The container volume was over half a million TEUs (twenty-foot equivalent units) in year 2007. The Port is the 4th busiest port in Spain after Algeciras, Barcelona and Valencia. It is Spain's largest port.

From 1998 to the present, the port's physical capacity has increased dramatically, which has led to increased traffic.

The port is served by the Renfe railway, but a new rail connection is needed because the current line is shared by commuter traffic and goes through a densely populated metropolitan area. A high speed connection is being considered, but Spain's current high-speed network does not support freight traffic.

==Cruise ships==
A new dock was built in Getxo to meet the increasing demand in cruise ship traffic, fed largely by the opening of the Guggenheim Museum Bilbao in 1997, which has brought in many more tourists and put Bilbao on the cruising routes.

==Ferries==
In September 2010, Brittany Ferries announced that it would take over the Portsmouth-Bilbao route, with the MV Cap Finistère. The service commenced on 27 March 2011, complementing the company's existing Portsmouth/Portsmouth International Port-Santander and Plymouth-Santander routes.

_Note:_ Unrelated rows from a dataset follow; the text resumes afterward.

(** * biometric-lock: a shallow embedding of the authentication core

    The development follows the layout of the repository: one module per
    source file ([Security] for security.py, [Models] for models.py,
    [IrisRecognition] for iris_recognition.py, [Utils] for utils.py and
    [App] for app.py), after a module [Runtime] for what the files share
    at run time: requests, responses and the state of the process.
    [Cv2] and [Numpy] hold the library operations that the files rely on;
    library calls whose code is not part of the repository (OpenCV,
    dlib, werkzeug) are parameters of the definitions that use them.
    [Spec] states the predicates of the specification and [Samples] the
    concrete data of the examples; the properties follow the definitions.

    Conventions:
    - [bytes] is a Python byte string;
    - a [datetime] is a number of microseconds on the time line, a
      [timedelta] a number of microseconds;
    - a Python call that may raise returns a [res]. *)

From Stdlib Require Import ZArith QArith Qround List Bool Lia Reals Psatz.
From Stdlib Require SpecFloat.
From stdpp Require Import base option strings list gmap.
Import ListNotations.

Local Open Scope string_scope.
Local Open Scope list_scope.
Local Open Scope Z_scope.

(** ** Python values shared by the modules *)

Definition bytes := list Byte.byte.

#[global] Instance byte_eq_dec : EqDecision Byte.byte := Byte.byte_eq_dec.

Definition datetime := Z.
Definition timedelta := Z.

Definition timedelta_seconds (s : Z) : timedelta := s * 1000000.
Definition timedelta_minutes (m : Z) : timedelta := timedelta_seconds (m * 60).

(** The exceptions that the embedded code can meet. *)
Inductive exn : Type :=
| NameError (name : string)
| TypeError
| ValueError
| IndexError
| cv2_error.

(** Outcome of a call: a value, or an exception on its way up. *)
Inductive res (A : Type) : Type :=
| Ok (a : A)
| Raise (e : exn).
Arguments Ok {A} a.
Arguments Raise {A} e.

Definition res_bind {A B} (r : res A) (k : A -> res B) : res B :=
  match r with
  | Ok a => k a
  | Raise e => Raise e
  end.

(** Truthiness of a byte string: [if data:] is false for [b''] as well. *)
Definition bytes_truthy (b : bytes) : bool :=
  match b with
  | [] => false
  | _ :: _ => true
  end.

(** Name lookup in a module's namespace: a name that the module neither
    defines nor imports raises [NameError] when the statement that uses
    it runs. *)
Definition load_global (namespace : list string) (name : string) : res unit :=
  if decide (name ∈ namespace) then Ok tt else Raise (NameError name).

(** ** State of the process, requests and responses *)
Module Runtime.

(** class User of app.py (the table that its routes query). *)
Record User : Type := mkUser {
  id : Z;
  username : string;
  password_hash : string;
  iris_data : option bytes;
  created_at : datetime
}.

(** A key of the Redis server: its integer value and when it expires. *)
Record redis_entry : Type := mkEntry {
  value : Z;
  expires_at : option datetime
}.

(** A value of the dictionary [rate_limit_storage] of security.py:
    [{'attempts': n, 'start_time': t}]. *)
Record RateData : Type := mkRateData {
  attempts : Z;
  start_time : datetime
}.

(** The mutable state a request runs in: the clock, the rows of the
    users table in primary-key order, the user that flask-login holds in
    the session, and the two globals of security.py ([redis_client] is
    [None] or a client of a reachable server, given by its keys). *)
Record world : Type := mkWorld {
  clock : datetime;
  users : list User;
  session_user : option Z;
  redis_client : option (gmap string redis_entry);
  rate_limit_storage : gmap string RateData
}.

Definition with_session_user (s : option Z) (w : world) : world :=
  mkWorld (clock w) (users w) s (redis_client w) (rate_limit_storage w).

Definition with_redis (db : gmap string redis_entry) (w : world) : world :=
  mkWorld (clock w) (users w) (session_user w) (Some db) (rate_limit_storage w).

Definition with_rate_limit_storage (m : gmap string RateData) (w : world) : world :=
  mkWorld (clock w) (users w) (session_user w) (redis_client w) m.

Definition with_clock (t : datetime) (w : world) : world :=
  mkWorld t (users w) (session_user w) (redis_client w) (rate_limit_storage w).

(** What a request does besides answering, in the order it does it. *)
Inductive event : Type :=
| EvImdecode (data : bytes)
| EvHoughCircles
| EvQueryUsersWithIris
| EvQueryUserByName (name : string)
| EvCheckPassword (user_id : Z)
| EvCompareIris (user_id : Z)
| EvLoginUser (user_id : Z).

Between May 1993 and September 2010, P&O Ferries provided this service with the Pride of Bilbao.

Between May 2006 and January 2007, Acciona Trasmediterránea operated a service using the MV Fortuny.

==Destinations==
- Portsmouth by Brittany Ferries
- Roscoff by Brittany Ferries
- Rosslare by Brittany Ferries

==Environment==
There has been a lot of concern about the huge enlargement project of the exterior port. Ecologist movements protest because large portions of the bay are being covered by docks and the adjacent hills are being dynamited to get the raw materials used in the construction of the new docks.

==Statistics==
Port Statistics
| Year | Annual Cargo | Liquid | Containers | Passengers | Vessels | Cruises | |

| 2000 | 28,633,903 | 14,764,295 | 434,333 | 129,631 | 3,796 | |
| 2001 | 27,100,442 | 14,325,857 | 454,382 | 134,954 | 3,845 | 17 |
| 2002 | 26,257,108 | 13,125,429 | 455,019 | 138,852 | 3,673 | 19 |
| 2003 | 28,099,276 | 15,662,945 | 453,763 | 111,622 | 3,458 | 17 |
| 2004 | 33,214,274 | 18,598,894 | 468,959 | 144,677 | 3.710 | 21 |
| 2005 | 34,100,494 | 19,684,506 | 503,811 | 177,795 | 3,583 | 21 |
| 2006 | 38,590,827 | 22,289,779 | 523,113 | 185,388 | 3,683 | 21 |
| 2007 | 40,014,326 | 22,682,181 | 554,568 | 172,626 | 3,595 | 21 |
| 2008 | 39,397,938 | 23,057,334 | 557,355 | 179,572 | 3,585 | 38 |
- Annual Cargo: In tons
- Liquid: Liquid cargo (in tons) at the port, including petroleum and LNG at Petronor and BBG
- Containers: ATM and TMB terminals. Measured in TEUs
- Passengers: Passengers transported by the MV Cap Finistère of Brittany Ferries to Portsmouth
- Vessels: Vessels that berthed at the port
- Cruises: Cruise ships berthed in Getxo. Note that prior to 2006 cruises anchored in Santurtzi.